> ACTIVITY
I need the lines below from the one with "(operation : () -> T) s" down to the one with "(** Registered control" reproduced exactly, both ends included, and nothing else.
• • • • • • •
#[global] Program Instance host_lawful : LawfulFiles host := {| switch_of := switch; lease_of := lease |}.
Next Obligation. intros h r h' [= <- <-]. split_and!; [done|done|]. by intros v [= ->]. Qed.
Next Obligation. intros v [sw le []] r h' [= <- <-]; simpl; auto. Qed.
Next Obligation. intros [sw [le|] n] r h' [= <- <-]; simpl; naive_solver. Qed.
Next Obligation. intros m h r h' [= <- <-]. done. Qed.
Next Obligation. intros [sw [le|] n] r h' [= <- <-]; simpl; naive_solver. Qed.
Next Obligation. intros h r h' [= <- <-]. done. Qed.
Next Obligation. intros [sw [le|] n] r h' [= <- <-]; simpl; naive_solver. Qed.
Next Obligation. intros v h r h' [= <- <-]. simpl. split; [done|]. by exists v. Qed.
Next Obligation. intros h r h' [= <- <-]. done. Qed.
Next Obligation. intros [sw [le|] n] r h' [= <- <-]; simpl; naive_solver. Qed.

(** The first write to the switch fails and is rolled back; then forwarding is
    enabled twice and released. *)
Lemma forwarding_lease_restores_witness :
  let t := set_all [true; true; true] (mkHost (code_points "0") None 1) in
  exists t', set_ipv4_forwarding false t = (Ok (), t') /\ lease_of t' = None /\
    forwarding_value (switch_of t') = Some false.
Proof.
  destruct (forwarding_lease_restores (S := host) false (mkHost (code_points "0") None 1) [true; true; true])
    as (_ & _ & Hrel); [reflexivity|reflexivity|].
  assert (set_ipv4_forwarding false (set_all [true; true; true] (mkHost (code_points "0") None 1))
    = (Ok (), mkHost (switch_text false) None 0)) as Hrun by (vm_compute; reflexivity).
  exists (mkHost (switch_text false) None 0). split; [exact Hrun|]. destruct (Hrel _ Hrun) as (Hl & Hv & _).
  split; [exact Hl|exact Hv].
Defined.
• • • • • • •
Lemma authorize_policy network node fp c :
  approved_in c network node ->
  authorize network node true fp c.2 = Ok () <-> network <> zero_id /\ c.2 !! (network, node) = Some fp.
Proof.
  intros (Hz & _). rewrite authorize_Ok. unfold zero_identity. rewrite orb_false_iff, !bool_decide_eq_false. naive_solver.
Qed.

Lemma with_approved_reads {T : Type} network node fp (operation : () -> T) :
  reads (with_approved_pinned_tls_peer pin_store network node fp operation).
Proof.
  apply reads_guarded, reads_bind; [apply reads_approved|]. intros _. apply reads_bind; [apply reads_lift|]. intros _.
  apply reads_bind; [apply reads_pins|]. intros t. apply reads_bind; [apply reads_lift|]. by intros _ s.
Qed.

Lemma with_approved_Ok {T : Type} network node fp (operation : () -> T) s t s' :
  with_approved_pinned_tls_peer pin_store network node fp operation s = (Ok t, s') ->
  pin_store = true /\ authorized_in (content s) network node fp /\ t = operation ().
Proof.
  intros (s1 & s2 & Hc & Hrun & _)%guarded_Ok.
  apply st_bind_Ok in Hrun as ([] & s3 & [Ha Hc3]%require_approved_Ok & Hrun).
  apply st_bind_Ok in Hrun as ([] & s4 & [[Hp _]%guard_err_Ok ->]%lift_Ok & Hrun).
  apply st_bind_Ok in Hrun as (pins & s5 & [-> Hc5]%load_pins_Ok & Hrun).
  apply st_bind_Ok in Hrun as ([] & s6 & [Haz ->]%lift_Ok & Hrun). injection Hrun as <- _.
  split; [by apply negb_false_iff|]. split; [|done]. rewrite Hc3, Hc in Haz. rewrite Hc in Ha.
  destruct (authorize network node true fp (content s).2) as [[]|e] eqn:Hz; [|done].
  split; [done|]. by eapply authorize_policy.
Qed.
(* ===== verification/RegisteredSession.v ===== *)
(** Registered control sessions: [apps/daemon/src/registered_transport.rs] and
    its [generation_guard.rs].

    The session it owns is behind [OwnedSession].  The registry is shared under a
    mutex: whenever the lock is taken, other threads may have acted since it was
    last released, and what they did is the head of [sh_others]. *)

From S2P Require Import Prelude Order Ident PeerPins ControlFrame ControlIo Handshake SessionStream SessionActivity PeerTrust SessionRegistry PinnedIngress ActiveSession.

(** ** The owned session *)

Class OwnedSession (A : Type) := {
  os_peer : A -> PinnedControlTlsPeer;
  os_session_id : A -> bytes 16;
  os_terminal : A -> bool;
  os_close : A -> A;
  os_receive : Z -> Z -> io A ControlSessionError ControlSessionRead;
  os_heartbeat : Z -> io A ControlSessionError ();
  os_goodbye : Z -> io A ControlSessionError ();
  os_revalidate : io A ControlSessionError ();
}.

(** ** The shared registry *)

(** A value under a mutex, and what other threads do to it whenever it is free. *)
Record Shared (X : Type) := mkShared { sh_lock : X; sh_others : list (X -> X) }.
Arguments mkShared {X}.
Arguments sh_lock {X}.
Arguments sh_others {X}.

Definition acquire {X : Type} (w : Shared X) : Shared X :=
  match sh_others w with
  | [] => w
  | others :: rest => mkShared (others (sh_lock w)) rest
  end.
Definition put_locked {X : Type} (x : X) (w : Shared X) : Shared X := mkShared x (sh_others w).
• • • • • • •
> TASK RESULT
Lemma with_approved_Ok {T : Type} network node fp (operation : () -> T) s t s' :
  with_approved_pinned_tls_peer pin_store network node fp operation s = (Ok t, s') ->
  pin_store = true /\ authorized_in (content s) network node fp /\ t = operation ().
Proof.
  intros (s1 & s2 & Hc & Hrun & _)%guarded_Ok.
  apply st_bind_Ok in Hrun as ([] & s3 & [Ha Hc3]%require_approved_Ok & Hrun).
  apply st_bind_Ok in Hrun as ([] & s4 & [[Hp _]%guard_err_Ok ->]%lift_Ok & Hrun).
  apply st_bind_Ok in Hrun as (pins & s5 & [-> Hc5]%load_pins_Ok & Hrun).
  apply st_bind_Ok in Hrun as ([] & s6 & [Haz ->]%lift_Ok & Hrun). injection Hrun as <- _.
  split; [by apply negb_false_iff|]. split; [|done]. rewrite Hc3, Hc in Haz. rewrite Hc in Ha.
  destruct (authorize network node true fp (content s).2) as [[]|e] eqn:Hz; [|done].
  split; [done|]. by eapply authorize_policy.
Qed.
(* ===== verification/RegisteredSession.v ===== *)
(** Registered control sessions: [apps/daemon/src/registered_transport.rs] and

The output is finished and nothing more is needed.